Appeal by defendant from judgment entered 23 June 1999 by Judge L. Oliver Noble, Jr., in Mecklenburg County Superior Court. Heard in the Court of Appeals 10 October 2000.

Michael F. Easley, Attorney General, by Claud R. Whitener, III, Assistant Attorney General, for the State.

Isabel Scott Day, Public Defender, by Julie Ramseur Lewis, Assistant Public Defender, for defendant-appellant.

EDMUNDS, Judge.

Defendant appeals from a judgment revoking his probation and activating his sentence. We affirm.

Defendant was arrested on 2 October 1996 and charged with taking indecent liberties with a minor in violation of N.C. Gen. Stat. § 14-202.1 (1999). Defendant pled guilty to the charge on 18 March 1997 and was sentenced to a term of imprisonment of sixteen to twenty months. The sentence was suspended, and defendant was placed on supervised probation for a period of thirty-six months. Among the conditions of probation was a requirement that he have no contact with the victim (hereinafter referred to as “X”).

On 26 May 1999, defendant’s probation officer, James Donoghue (Donoghue), was contacted by X’s mother, who informed Donoghue that defendant had recently telephoned her and was on his way to her house. In response, Donoghue drove past the mother’s home, where he observed defendant inside the house speaking with the mother. When Donoghue turned his car around, he saw defendant walking out of the mother’s residence and placed him under arrest. Donoghue then went inside the house where he saw X.

*526Donoghue’s probation violation report charged defendant with violating the condition of his probation, which mandated that he “[h]ave no contact with [X].” At the probation violation hearing, Donoghue testified for the State that he had instructed defendant on many occasions not to go to the house where X was living and not to have any contact by telephone or letter with X. On cross-examination, Donoghue testified that although he did not know if defendant had actually communicated with X on 26 May 1999, he determined that X had been inside her mother’s residence when defendant was present. Defendant stipulated to Donoghue’s recitation of the facts and did not present any evidence. After considering the evidence and arguments of the parties, the court found that defendant wilfully and without lawful excuse violated a condition of his probation and that the violation was a sufficient basis to revoke his probation. Accordingly, the court activated defendant’s sentence. Defendant appeals.

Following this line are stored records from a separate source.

(* ===== verification/IngestSpec.v ===== *)
(** * Specification of snapshot ingestion

    The UTxO file is read by three independent readers.  [read_entry] is a
    reference parser of one entry of that file; a counted loop of a reader is
    shown to be a fold over the entries the reference parser returns, so the
    three readers can be compared with each other. *)

From S2P Require Import Prelude Leaves LeavesSpec Cbor Ingest.
From Stdlib Require Import ZArith Lia List String Sorted.
From stdpp Require Import base decidable strings gmap list.

Local Open Scope Z_scope.

(** Runs a chain of steps whose outcomes are known. *)
Ltac run_ok :=
  repeat match goal with
  | E : ?c = Ok _ |- context [res_bind ?c _] => rewrite E; cbn [res_bind]
  | E : ?b = true |- context [if ?b then _ else _] => rewrite E
  | E : ?b = false |- context [if ?b then _ else _] => rewrite E
  end.

(** The first step of a successful chain: its item, what remains, and its
    equation. *)
Tactic Notation "step_in" hyp(H) "as" simple_intropattern(x) ident(d) ident(E) :=
  let p := fresh in
  apply res_bind_ok in H as (p & E & H); destruct p as [x d]; cbn beta iota in H.

(** ** Counted loops as folds *)

Section Folds.
Context {St X : Type} (item : bytes → result (X * bytes) IngestError) (adm : St → X → Prop) (upd : St → X → St).

(** A round reads one item, which must be admissible in the state. *)
Definition Folds (step : St → bytes → result (St * bytes) IngestError) : Prop :=
  ∀ s d s' d', step s d = Ok (s', d') ↔ ∃ x, item d = Ok (x, d') ∧ adm s x ∧ s' = upd s x.

Fixpoint adm_all (s : St) (xs : list X) : Prop :=
  match xs with [] => True | x :: xs' => adm s x ∧ adm_all (upd s x) xs' end.

Lemma loop_n_folds step fuel n s d s' d' : Folds step →
  loop_n step fuel n s d = Ok (s', d') ↔
  ∃ xs, decode_n item fuel n d = Ok (xs, d') ∧ adm_all s xs ∧ s' = foldl upd s xs.
Proof.
  intros HF. revert n s d. induction fuel as [|fuel IH]; intros n s d; cbn [loop_n decode_n];
    destruct (n <=? 0).
  1, 3: split; [intros [= <- <-]; by exists []|intros (xs & [= <- <-] & _ & ->); done].
  { naive_solver. }
  split.
  - intros H. destruct_ok. apply HF in E as (x & Ex & Ha & ->). apply IH in H as (xs & Exs & Has & ->).
    exists (x :: xs). rewrite Ex. cbn [res_bind]. by rewrite Exs.
  - intros (xs & H & Has & ->). apply res_bind_ok in H as ([x d1] & Ex & H).
    apply res_bind_ok in H as ([xs' d2] & Exs & H). injection H as <- <-. destruct Has as [Ha Has].
    assert (Es : step s d = Ok (upd s x, d1)) by (apply HF; eauto). rewrite Es. cbn [res_bind].
    apply IH. eauto.
Qed.

End Folds.

Lemma Folds_ext {St X} (item : bytes → result (X * bytes) IngestError) adm adm' (upd upd' : St → X → St) step step' :
  (∀ s d, step' s d = step s d) → (∀ s x, adm' s x ↔ adm s x) → (∀ s x, upd' s x = upd s x) →
  Folds item adm upd step → Folds item adm' upd' step'.
Proof.
  intros Hs Ha Hu HF s d s' d'. rewrite Hs, (HF s d s' d').
  split; intros (x & Ex & Hx & ->); exists x; rewrite Ha, Hu in *; done.
Qed.

(** A loop that appends every item it reads. *)
Lemma foldl_append {X Y} (f : X → Y) (l : list Y) xs : foldl (λ l x, l ++ [f x]) l xs = l ++ (f <$> xs).
Proof.
  revert l. induction xs as [|x xs IH]; intros l; cbn; [by rewrite app_nil_r|]. by rewrite IH, <- app_assoc.
Qed.

Lemma adm_all_const {St X} (P : X → Prop) (upd : St → X → St) s xs :
  adm_all (λ _, P) upd s xs ↔ Forall P xs.
Proof. revert s. induction xs as [|x xs IH]; intros s; cbn; [by split|]. by rewrite IH, Forall_cons. Qed.

(** ** The reference parser *)

(** Script hash, language and size. *)
Record Credential := { cr_hash : bytes; cr_language : Z; cr_size : Z }.

(** The asset names and quantities under each policy. *)
Abbreviation AssetBundle := (list (bytes * list (bytes * Z))).

(** One entry of the file.  [ce_ext] holds the fields of the 6-element form:
    the native assets and the credential. *)
Record SnapshotEntry := {
  ce_tx_id : bytes;
  ce_index : Z;
  ce_address : bytes;
  ce_value : Z;
  ce_ext : option (AssetBundle * option Credential)
}.

Definition ce_assets (e : SnapshotEntry) : AssetBundle := from_option fst [] (ce_ext e).

Section Parser.
Context {CO : CborOps} {MO : CborMapOps}.

Definition read_asset (d : bytes) : result ((bytes * Z) * bytes) IngestError :=
  let? (name, d) := read_var_bytes d in
  let? (qty, d) := read_u64 d in
  Ok ((name, qty), d).

Definition read_policy (d : bytes) : result ((bytes * list (bytes * Z)) * bytes) IngestError :=
  let? (policy, d) := read_28_bytes d in
  let? (n, d) := read_map_len d in
  let? (names, d) := decode_n read_asset (S (length d)) n d in
  Ok ((policy, names), d).

Definition read_bundle (d : bytes) : result (AssetBundle * bytes) IngestError :=
  let? (n, d) := read_map_len d in
  decode_n read_policy (S (length d)) n d.

Definition read_credential (d : bytes) : result (option Credential * bytes) IngestError :=
  let? (null, d) := read_null_marker d in
  if null : bool then Ok (None, d)
  else
    let? (arity, d) := read_array_len d in
    guard! (arity =? 3) else InOther;
    let? (hash, d) := read_28_bytes d in
    let? (language, d) := read_u8 d in
    let? (size, d) := read_u32 d in
    Ok (Some {| cr_hash := hash; cr_language := language; cr_size := size |}, d).

Definition read_ext (arity : Z) (d : bytes) :
    result (option (AssetBundle * option Credential) * bytes) IngestError :=
  if arity =? 6 then
    let? (bundle, d) := read_bundle d in
    let? (credential, d) := read_credential d in
    Ok (Some (bundle, credential), d)
  else Ok (None, d).

Definition read_entry (d : bytes) : result (SnapshotEntry * bytes) IngestError :=
  let? (arity, d) := read_array_len d in
  guard! (arity =? 4) || (arity =? 6) else InOther;
  let? (tx_id, d) := read_32_bytes d in
  let? (index, d) := read_u64 d in
  let? (address, d) := read_var_bytes d in
  let? (value, d) := read_u64 d in
  let? (ext, d) := read_ext arity d in
  Ok ({| ce_tx_id := tx_id; ce_index := index; ce_address := address; ce_value := value; ce_ext := ext |}, d).

(** The whole file: an array of entries and nothing after it. *)
Definition read_snapshot (cbor : bytes) : result (list SnapshotEntry) IngestError :=
  let? (n, d) := read_array_len cbor in
  let? (es, d) := decode_n read_entry (S (length d)) n d in
  let? _ := in_expect_end d (length cbor) in
  Ok es.

(** The declared number of entries. *)
Definition declared (cbor : bytes) : Z :=
  match read_array_len cbor with Ok (n, _) => n | _ => 0 end.

(** ** The UTxO reader *)

Fixpoint ascending_from (prev : option bytes) (ks : list bytes) : bool :=
  match ks with [] => true | k :: ks' => ascending prev k && ascending_from (Some k) ks' end.

Definition canonical_bundle (b : AssetBundle) : Prop :=
  ascending_from None b.*1 = true ∧ Forall (λ pa, ascending_from None pa.2.*1 = true) b.

Definition asset_of (policy : bytes) (nq : bytes * Z) : Asset :=
  {| asset_id := policy ++ nq.1; quantity := nq.2 |}.

Definition policy_assets (pa : bytes * list (bytes * Z)) : list Asset := asset_of pa.1 <$> pa.2.

Definition bundle_assets (b : AssetBundle) : list Asset := concat (policy_assets <$> b).

Definition utxo_of (e : SnapshotEntry) : Utxo :=
  {| utxo_tx_id := ce_tx_id e; output_index := ce_index e; address := ce_address e; value_lovelace := ce_value e;
     assets := bundle_assets (ce_assets e); datum_option := DatumNone; script_ref := None |}.

Lemma asset_step_folds policy :
  Folds read_asset (λ s x, ascending s.2 x.1 = true ∧ True)
    (λ s x, (s.1 ++ [asset_of policy x], Some x.1)) (asset_step policy).
Proof.
  intros s d s' d'. unfold asset_step, read_asset. split.
  - intros H. step_in H as name d1 E1. destruct (ascending _ _) eqn:Ea; [|done].
    step_in H as qty d2 E2. injection H as <- <-. exists (name, qty). run_ok. done.
  - intros ([name qty] & H & [Ha _] & ->). step_in H as n d1 E1. step_in H as q d2 E2.
    injection H as <- <- <-. cbn [fst snd] in *. run_ok. done.
Qed.

Lemma adm_all_keys {X St} (key : X → bytes) (f : St → X → St) (st : St → option bytes) (P : X → Prop) s xs :
  (∀ s x, st (f s x) = Some (key x)) →
  adm_all (λ s x, ascending (st s) (key x) = true ∧ P x) f s xs ↔
  ascending_from (st s) (key <$> xs) = true ∧ Forall P xs.
Proof.
  intros Hf. revert s. induction xs as [|x xs IH]; intros s; cbn; [by split|].
  rewrite IH, Hf, Forall_cons, andb_true_iff. tauto.
Qed.

Lemma foldl_keyed {X Y} (f : X → list Y) (key : X → bytes) l o xs :
  (foldl (λ s x, (s.1 ++ f x, Some (key x))) (l, o) xs).1 = l ++ concat (f <$> xs).
Proof.
  revert l o. induction xs as [|x xs IH]; intros l o; cbn; [by rewrite app_nil_r|]. by rewrite IH, <- app_assoc.
Qed.

Lemma concat_singletons {X Y} (f : X → Y) xs : concat ((λ x, [f x]) <$> xs) = f <$> xs.
Proof. induction xs as [|x xs IH]; cbn; [done|]. by f_equal. Qed.

(** A loop over a map whose keys must ascend. *)
Lemma keyed_loop {X Y} item (key : X → bytes) (f : X → list Y) P step n l l' d d' :
  Folds item (λ s x, ascending s.2 (key x) = true ∧ P x) (λ s x, (s.1 ++ f x, Some (key x))) step →
  (∃ k, loop step n (l, None) d = Ok ((l', k), d')) ↔
  ∃ xs, decode_n item (S (length d)) n d = Ok (xs, d') ∧ ascending_from None (key <$> xs) = true ∧
    Forall P xs ∧ l' = l ++ concat (f <$> xs).
Proof.
  intros HF. unfold loop. setoid_rewrite (loop_n_folds _ _ _ _ _ _ _ _ _ _ HF).
  assert (Hk : ∀ xs, adm_all (λ s x, ascending s.2 (key x) = true ∧ P x)
    (λ s x, (s.1 ++ f x, Some (key x))) (l, None) xs ↔ _) by (intros xs; by apply (adm_all_keys key _ snd P)).
  setoid_rewrite Hk. cbn [snd]. split.
  - intros (k & xs & Exs & [Ha Hp] & Hl). exists xs. apply (f_equal fst) in Hl. rewrite foldl_keyed in Hl. done.
  - intros (xs & Exs & Ha & Hp & ->).
    exists (foldl (λ s x, (s.1 ++ f x, Some (key x))) (l, None) xs).2, xs. split_and!; [done..|].
    rewrite <- (foldl_keyed f key l None xs). by destruct (foldl _ _ xs).
Qed.

Lemma policy_step_folds :
  Folds read_policy (λ s pa, ascending s.2 pa.1 = true ∧ ascending_from None pa.2.*1 = true)
    (λ s pa, (s.1 ++ policy_assets pa, Some pa.1)) policy_step.
Proof.
  assert (Hl : ∀ p n l l' d d', _) by (intros p n l l' d d'; exact (keyed_loop _ _ _ _ _ n l l' d d' (asset_step_folds p))).
  intros s d s' d'. unfold policy_step, read_policy. split.
  - intros H. step_in H as p d1 E1. destruct (ascending _ _) eqn:Ea; [|done]. step_in H as n d2 E2.
    step_in H as [l k] d3 E3. injection H as <- <-.
    apply (ex_intro (λ k, _ = Ok ((l, k), _))), Hl in E3 as (xs & Exs & Ha & _ & ->).
    exists (p, xs). run_ok. cbn [fst snd]. by rewrite concat_singletons.
  - intros ([p xs] & H & [Hp Ha] & ->). step_in H as p' d1 E1. step_in H as n d2 E2. step_in H as xs' d3 E3.
    injection H as <- <- <-. cbn [fst snd] in *. run_ok.
    destruct (proj2 (Hl p' n s.1 (s.1 ++ concat ((λ x, [asset_of p' x]) <$> xs')) d2 d3)) as [k El].
    { exists xs'. split_and!; [done..| |done]. by apply Forall_true. }
    rewrite El. cbn [res_bind fst]. by rewrite concat_singletons.
Qed.

Lemma parse_multi_assets_ok d assets d' :
  parse_multi_assets d = Ok (assets, d') ↔
  ∃ b, read_bundle d = Ok (b, d') ∧ canonical_bundle b ∧ assets = bundle_assets b.
Proof.
  unfold parse_multi_assets, read_bundle. split.
  - intros H. step_in H as n d1 E1. step_in H as [l k] d2 E2. injection H as <- <-.
    apply (ex_intro (λ k, _ = Ok ((l, k), _))), (keyed_loop _ _ _ _ _ _ _ _ _ _ policy_step_folds) in E2
      as (b & Eb & Ha & Hb & ->).
    exists b. run_ok. done.
  - intros (b & H & [Ha Hb] & ->). step_in H as n d1 E1. run_ok.
    destruct (proj2 (keyed_loop _ _ _ _ _ n [] (bundle_assets b) d1 d' policy_step_folds)) as [k El]; [by exists b|].
    by rewrite El.
Qed.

Our Supreme Court has held that “[a] person convicted of [a] crime is not given a right to probation by the United States Constitution.” State v. Hewett, 270 N.C. 348, 351, 154 S.E.2d 476, 478 (1967) (citations omitted). Rather, “[probation or suspension of sentence comes as an act of grace to one convicted of, or pleading guilty to, a crime.” State v. Duncan, 270 N.C. 241, 245, 154 S.E.2d 53, 57 (1967) (citing Escoe v. Zerbst, 295 U.S. 490, 79 L. Ed. 1566 (1935)). An individual on probation is said to “carr[y] the keys to his freedom in his willingness to comply with the court’s sentence.” State v. Robinson, 248 N.C. 282, 285, 103 S.E.2d 376, 379 (1958).

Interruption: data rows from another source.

(* ===== verification/IngestCodec.v ===== *)
(** * Encoders of the snapshots and round trips

    The encoders write the format the fixtures document; the readers return
    what was written. *)

From S2P Require Import Prelude Leaves Cbor Ingest IngestSpec IngestCorrect.
From Stdlib Require Import ZArith Lia List String Sorted.
From stdpp Require Import base decidable strings gmap list.

Local Open Scope Z_scope.

Abbreviation short x := (is_u64 (Z.of_nat (length x))).

Definition wf_credential (c : Credential) : Prop :=
  length (cr_hash c) = 28%nat ∧ is_u8 (cr_language c) ∧ is_u32 (cr_size c).

Definition wf_name (x : bytes * Z) : Prop := short x.1 ∧ is_u64 x.2.

Definition wf_names (pa : bytes * list (bytes * Z)) : Prop :=
  length pa.1 = 28%nat ∧ short pa.2 ∧ Forall wf_name pa.2.

Definition wf_ext (x : AssetBundle * option Credential) : Prop :=
  short x.1 ∧ Forall wf_names x.1 ∧ from_option wf_credential True x.2.

Definition wf_snapshot_entry (e : SnapshotEntry) : Prop :=
  length (ce_tx_id e) = 32%nat ∧ is_u64 (ce_index e) ∧ short (ce_address e) ∧ is_u64 (ce_value e) ∧
  from_option wf_ext True (ce_ext e).

Definition wf_stake (s : StakeEntry) : Prop :=
  length (stake_credential_hash s) = 28%nat ∧ length (delegated_pool s) = 28%nat ∧
  match delegated_drep s with DrepKeyHash h | DrepScriptHash h => length h = 28%nat | _ => True end ∧
  is_u64 (rewards_lovelace s) ∧ is_u8 (is_pool_operator s).

Definition wf_fact (f : GovernanceFact) : Prop :=
  match f with
  | Treasury k v s | CcSeat k v s | RatifiedAction k v s | InFlightAction k v s =>
      length k = 32%nat ∧ is_u128 v ∧ is_u64 s
  | AccountState r t d p => is_u64 r ∧ is_u64 t ∧ is_u64 d ∧ is_u64 p
  end.

#[export] Instance wf_credential_dec c : Decision (wf_credential c).
Proof. unfold wf_credential. apply _. Defined.
#[export] Instance wf_name_dec x : Decision (wf_name x).
Proof. unfold wf_name. apply _. Defined.
#[export] Instance wf_names_dec x : Decision (wf_names x).
Proof. unfold wf_names. apply _. Defined.
#[export] Instance wf_ext_dec x : Decision (wf_ext x).
Proof. unfold wf_ext. destruct x as [? []]; apply _. Defined.
#[export] Instance wf_snapshot_entry_dec e : Decision (wf_snapshot_entry e).
Proof. unfold wf_snapshot_entry. destruct (ce_ext e); apply _. Defined.
#[export] Instance wf_stake_dec e : Decision (wf_stake e).
Proof. unfold wf_stake. destruct (delegated_drep e); apply _. Defined.
#[export] Instance wf_fact_dec e : Decision (wf_fact e).
Proof. unfold wf_fact. destruct e; apply _. Defined.

Section Codec.
Context {CO : CborOps} {MO : CborMapOps}.

Definition enc_seq {A} (enc : A → bytes) (l : list A) : bytes := concat (enc <$> l).

Definition enc_name (x : bytes * Z) : bytes := enc_bytes x.1 ++ enc_u64 x.2.

Definition enc_names (pa : bytes * list (bytes * Z)) : bytes :=
  enc_bytes pa.1 ++ enc_map (Z.of_nat (length pa.2)) ++ enc_seq enc_name pa.2.

Definition enc_credential (c : option Credential) : bytes :=
  match c with
  | None => enc_null
  | Some c => enc_array 3 ++ enc_bytes (cr_hash c) ++ enc_u8 (cr_language c) ++ enc_u64 (cr_size c)
  end.

Definition enc_ext (x : option (AssetBundle * option Credential)) : bytes :=
  match x with
  | None => []
  | Some (b, c) => enc_map (Z.of_nat (length b)) ++ enc_seq enc_names b ++ enc_credential c
  end.

Definition enc_entry (e : SnapshotEntry) : bytes :=
  enc_array (match ce_ext e with Some _ => 6 | None => 4 end) ++ enc_bytes (ce_tx_id e) ++ enc_u64 (ce_index e) ++
  enc_bytes (ce_address e) ++ enc_u64 (ce_value e) ++ enc_ext (ce_ext e).

Definition enc_drep (x : DrepDelegation) : bytes :=
  match x with
  | DrepKeyHash h | DrepScriptHash h => enc_array 2 ++ enc_u8 (drep_tag_byte x) ++ enc_bytes h
  | _ => enc_array 1 ++ enc_u8 (drep_tag_byte x)
  end.

Definition enc_stake (s : StakeEntry) : bytes :=
  enc_array 5 ++ enc_bytes (stake_credential_hash s) ++ enc_bytes (delegated_pool s) ++
  enc_drep (delegated_drep s) ++ enc_u64 (rewards_lovelace s) ++ enc_u8 (is_pool_operator s).

Definition enc_fact (f : GovernanceFact) : bytes :=
  match f with
  | Treasury k v s | CcSeat k v s | RatifiedAction k v s | InFlightAction k v s =>
      enc_array 4 ++ enc_u8 (gov_kind f) ++ enc_bytes k ++ enc_bytes (be_bytes 16 v) ++ enc_u64 s
  | AccountState r t d p => enc_array 5 ++ enc_u8 (gov_kind f) ++ enc_u64 r ++ enc_u64 t ++ enc_u64 d ++ enc_u64 p
  end.

(** An array of entries. *)
Definition enc_file {A} (enc : A → bytes) (l : list A) : bytes :=
  enc_array (Z.of_nat (length l)) ++ enc_seq enc l.

Context {CL : CborLaws CO} {ML : CborMapLaws CO MO}.

(** ** Items *)

Lemma read_u64_enc z r : is_u64 z → read_u64 (enc_u64 z ++ r) = Ok (z, r).
Proof. intros Hz. unfold read_u64. by rewrite dec_enc_u64. Qed.
Lemma read_u8_enc z r : is_u8 z → read_u8 (enc_u8 z ++ r) = Ok (z, r).
Proof. intros Hz. unfold read_u8. by rewrite dec_enc_u8. Qed.
Lemma read_u32_enc z r : is_u32 z → read_u32 (enc_u64 z ++ r) = Ok (z, r).
Proof.
  unfold in_range. intros Hz. unfold read_u32. rewrite read_u64_enc by (unfold in_range; lia). cbn [res_bind].
  by rewrite (proj2 (Z.ltb_lt z _)) by lia.
Qed.
Lemma read_var_bytes_enc x r : short x → read_var_bytes (enc_bytes x ++ r) = Ok (x, r).
Proof. intros Hx. unfold read_var_bytes. by rewrite dec_enc_bytes. Qed.
Lemma read_fixed_enc n x r : length x = n → is_u64 (Z.of_nat n) → read_fixed n (enc_bytes x ++ r) = Ok (x, r).
Proof. intros <- Hx. apply read_fixed_var. split; [by apply read_var_bytes_enc|done]. Qed.
Lemma read_28_bytes_enc x r : length x = 28%nat → read_28_bytes (enc_bytes x ++ r) = Ok (x, r).
Proof. intros Hx. by apply read_fixed_enc. Qed.
Lemma read_32_bytes_enc x r : length x = 32%nat → read_32_bytes (enc_bytes x ++ r) = Ok (x, r).
Proof. intros Hx. by apply read_fixed_enc. Qed.
Lemma read_array_len_enc n r : is_u64 n → read_array_len (enc_array n ++ r) = Ok (n, r).
Proof. intros Hn. unfold read_array_len. by rewrite dec_enc_array. Qed.
Lemma read_map_len_enc n r : is_u64 n → read_map_len (enc_map n ++ r) = Ok (n, r).
Proof. intros Hn. unfold read_map_len. by rewrite dec_enc_map. Qed.
Lemma read_u128_bytes_enc v r : is_u128 v → read_u128_bytes (enc_bytes (be_bytes 16 v) ++ r) = Ok (v, r).
Proof.
  intros Hv. unfold read_u128_bytes. rewrite read_fixed_enc by (rewrite ?length_be_bytes; done). cbn [res_bind].
  by rewrite be_val_be_bytes_small.
Qed.

(** Runs the readers over the items an encoder wrote. *)
Ltac read_back :=
  repeat (rewrite <- ?app_assoc;
    first [rewrite read_array_len_enc by done | rewrite read_map_len_enc by done | rewrite read_28_bytes_enc by done
          |rewrite read_32_bytes_enc by done | rewrite read_u64_enc by done | rewrite read_u8_enc by done
          |rewrite read_u32_enc by done | rewrite read_var_bytes_enc by done | rewrite read_u128_bytes_enc by done];
    cbn [res_bind Z.eqb Z.leb Z.ltb Z.compare Pos.eqb Pos.compare Pos.compare_cont orb negb]).

Lemma enc_seq_length {A} (wf : A → Prop) enc (dec : bytes → result (A * bytes) IngestError) (l : list A) :
  Reads wf enc dec → (∀ d x r, dec d = Ok (x, r) → (length r < length d)%nat) → Forall wf l →
  (length l <= length (enc_seq enc l))%nat.
Proof.
  intros HR HC Hl. unfold enc_seq. induction Hl as [|x l Hx Hl IH]; cbn; [lia|]. rewrite length_app.
  pose proof (HR x [] Hx) as Hd%HC. rewrite app_nil_r in Hd. cbn in Hd. lia.
Qed.

(** A counted sequence is read back: the fuel covers it because every item
    takes at least one byte. *)
Lemma decode_seq {A} (wf : A → Prop) enc (dec : bytes → result (A * bytes) IngestError) (l : list A) r :
  Reads wf enc dec → (∀ d x r, dec d = Ok (x, r) → (length r < length d)%nat) → Forall wf l →
  decode_n dec (S (length (enc_seq enc l ++ r))) (Z.of_nat (length l)) (enc_seq enc l ++ r) = Ok (l, r).
Proof.
  intros HR HC Hl. apply (decode_n_enc wf); [done|done|]. rewrite length_app.
  pose proof (enc_seq_length wf enc dec l HR HC Hl). lia.
Qed.

Lemma read_asset_enc : Reads wf_name enc_name read_asset.
Proof. intros [n q] r [Hn Hq]. cbn [fst snd] in *. unfold read_asset, enc_name. cbn [fst snd]. read_back. done. Qed.

Lemma read_policy_enc : Reads wf_names enc_names read_policy.
Proof.
  intros [p xs] r (Hp & Hs & Hx). cbn [fst snd] in *. unfold read_policy, enc_names. cbn [fst snd]. read_back.
  rewrite (decode_seq wf_name); [done|apply read_asset_enc|apply read_asset_spec|done].
Qed.

Lemma read_credential_enc c r : from_option wf_credential True c → read_credential (enc_credential c ++ r) = Ok (c, r).
Proof.
  destruct c as [[h l z]|]; cbn [from_option].
  - intros (Hh & Hl & Hz). cbn in Hh, Hl, Hz. unfold read_credential, enc_credential. cbn [cr_hash cr_language cr_size].
    rewrite <- !app_assoc. unfold read_null_marker at 1. rewrite array_not_null by done. cbn [rd_other ok_or res_bind].
    read_back. done.
  - intros _. unfold read_credential, read_null_marker. cbn [enc_credential]. by rewrite null_is_null, dec_enc_null.
Qed.

Lemma read_entry_enc : Reads wf_snapshot_entry enc_entry read_entry.
Proof.
  intros [tx i a v x] r (Htx & Hi & Ha & Hv & Hx). cbn in Htx, Hi, Ha, Hv. unfold read_entry, enc_entry.
  cbn [ce_tx_id ce_index ce_address ce_value ce_ext] in *.
  destruct x as [[b c]|]; cbn [from_option] in Hx; read_back; unfold read_ext; cbn [Z.eqb Pos.eqb enc_ext]; [|done].
  destruct Hx as (Hb & Hbs & Hc). cbn [fst snd] in *. unfold read_bundle. read_back.
  rewrite (decode_seq wf_names); [|apply read_policy_enc|intros; by eapply read_policy_spec|done]. cbn [res_bind].
  by rewrite read_credential_enc.
Qed.

Lemma in_expect_end_nil n : in_expect_end [] n = Ok ().
Proof. unfold in_expect_end. cbn. by rewrite Nat.sub_0_r, Nat.eqb_refl. Qed.

Lemma read_snapshot_enc es : short es → Forall wf_snapshot_entry es → read_snapshot (enc_file enc_entry es) = Ok es.
Proof.
  intros Hs He. unfold read_snapshot, enc_file. read_back. rewrite <- (app_nil_r (enc_seq enc_entry es)).
  rewrite (decode_seq wf_snapshot_entry); [|apply read_entry_enc|intros; by eapply read_entry_spec|done].
  cbn [res_bind]. by rewrite in_expect_end_nil.
Qed.

Lemma declared_enc {A} (enc : A → bytes) l : short l → declared (enc_file enc l) = Z.of_nat (length l).
Proof. intros Hl. unfold declared, enc_file. by rewrite read_array_len_enc. Qed.

Lemma read_drep_enc x r :
  match x with DrepKeyHash h | DrepScriptHash h => length h = 28%nat | _ => True end →
  read_drep (enc_drep x ++ r) = Ok (x, r).
Proof. intros Hx. unfold read_drep. destruct x; cbn [enc_drep drep_tag_byte]; read_back; done. Qed.

Lemma read_stake_entry_enc : Reads wf_stake enc_stake read_stake_entry.
Proof.
  intros [c p x w o] r (Hc & Hp & Hx & Hw & Ho). cbn in Hc, Hp, Hx, Hw, Ho.
  unfold read_stake_entry, stake_step, enc_stake.
  cbn [stake_credential_hash delegated_pool delegated_drep rewards_lovelace is_pool_operator].
  read_back. rewrite read_drep_enc by done. cbn [res_bind]. read_back. done.
Qed.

A proceeding “to revoke probation [is] often regarded as informal or summary,” Duncan, 270 N.C. at 246, 154 S.E.2d at 57 (citing 21 Am. Jur. 2d, Criminal Law § 568), and the court is not bound by strict rules of evidence, see id. at 245, 154 S.E.2d at 57. An alleged violation by a defendant of a condition upon which his sentence is suspended “need not be proven beyond a reasonable doubt. All that is required is that the- evidence be such as to reasonably satisfy the judge in the exercise of his sound discretion that the defendant has violated a valid condition upon which the sentence was suspended.” Robinson, 248 N.C. at 285-86, 103 S.E.2d at 379 (internal citations omitted). “The findings of the judge, if supported by competent evidence, and his judgment based thereon are not reviewable on appeal, unless there is a manifest abuse of discretion.” State v. Guffey, 253 N.C. 43, 45, 116 S.E.2d 148, 150 (1960) (citations omitted).

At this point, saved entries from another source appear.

Lemma fs_write_wf fs p b fs' : wf_fs fs → fs_write fs p b = Ok fs' → wf_fs fs'.
Proof.
  intros Hfs H. assert (Hp : removelast p = [] ∨ fs !! removelast p = Some FsDir).
  { unfold fs_write, parent_dir in H. case_decide; [by left|]. destruct (fs !! removelast p) as [[|]|]; [by right|done|].
    by destruct (below_file _ _ _). }
  apply fs_write_ok in H as [-> Hd]. intros q c x Hx. destruct (decide (p = q ++ [c])) as [->|Hne].
  - rewrite removelast_last in Hp. destruct Hp as [|Hp]; [by left|]. right.
    rewrite lookup_insert_ne; [done|]. intros Hl%(f_equal length). rewrite length_app in Hl. cbn in Hl. lia.
  - rewrite lookup_insert_ne in Hx by done. destruct (Hfs _ _ _ Hx) as [|Hq]; [by left|]. right.
    rewrite lookup_insert_ne; [done|]. congruence.
Qed.

Lemma canonicalize_exists fs p x : wf_fs fs → fs !! p = Some x → canonicalize fs p = Ok p.
Proof. intros Hfs Hx. unfold canonicalize. by rewrite (below_file_exists fs [] p x), Hx. Qed.

Lemma fs_read_exists fs p b : wf_fs fs → fs !! p = Some (FsFile b) → fs_read fs p = Ok b.
Proof. intros Hfs Hx. unfold fs_read. by rewrite (below_file_exists fs [] p (FsFile b)), Hx. Qed.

*527“ ‘[0]ur Courts have continuously held that a suspended sentence may not be activated for failure to comply with a term of probation unless the defendant’s failure to comply is willful or without lawful excuse.’ ” State v. White, 129 N.C. App. 52, 57, 496 S.E.2d 842, 846 (1998) (quoting State v. Sellers, 61 N.C. App. 558, 560, 301 S.E.2d 105, 106 (1983)), aff’d in part, 350 N.C. 302, 512 S.E.2d 424 (1999). “[T]he burden of proof Is upon the State to show that the defendant has violated one of the conditions of his probation.” State v. Seagraves, 266 N.C. 112, 113, 145 S.E.2d 327, 329 (1965).

Defendant’s assignments of error relate to the sufficiency of evidence presented at the probation violation hearing. Focusing on the word “contact,” defendant argues that he did not “contact” X, because there was no evidence that he touched or spoke with her or that she even saw or heard him while he was inside X’s mother’s residence. However, the evidence was uncontested that defendant had been told by probation officer Donoghue on numerous occasions that he could not “contact” X. Donoghue testified at the 23 June 1999 hearing that he had repeatedly explained to defendant what was meant by “contact.” Specifically, Donoghue stated:

Q: And had you spoke with Mr. Tennant about the fact that he was not to have any contact with [X]?
A: Numerous times. When I spoke to him I explained to him, I even asked, he had asked me about going over to that house and we told him he couldn’t go to that house because the victim was there. He couldn’t have any contact by phone, letter, couldn’t go to her place of employment. Any of these places constitute having contact.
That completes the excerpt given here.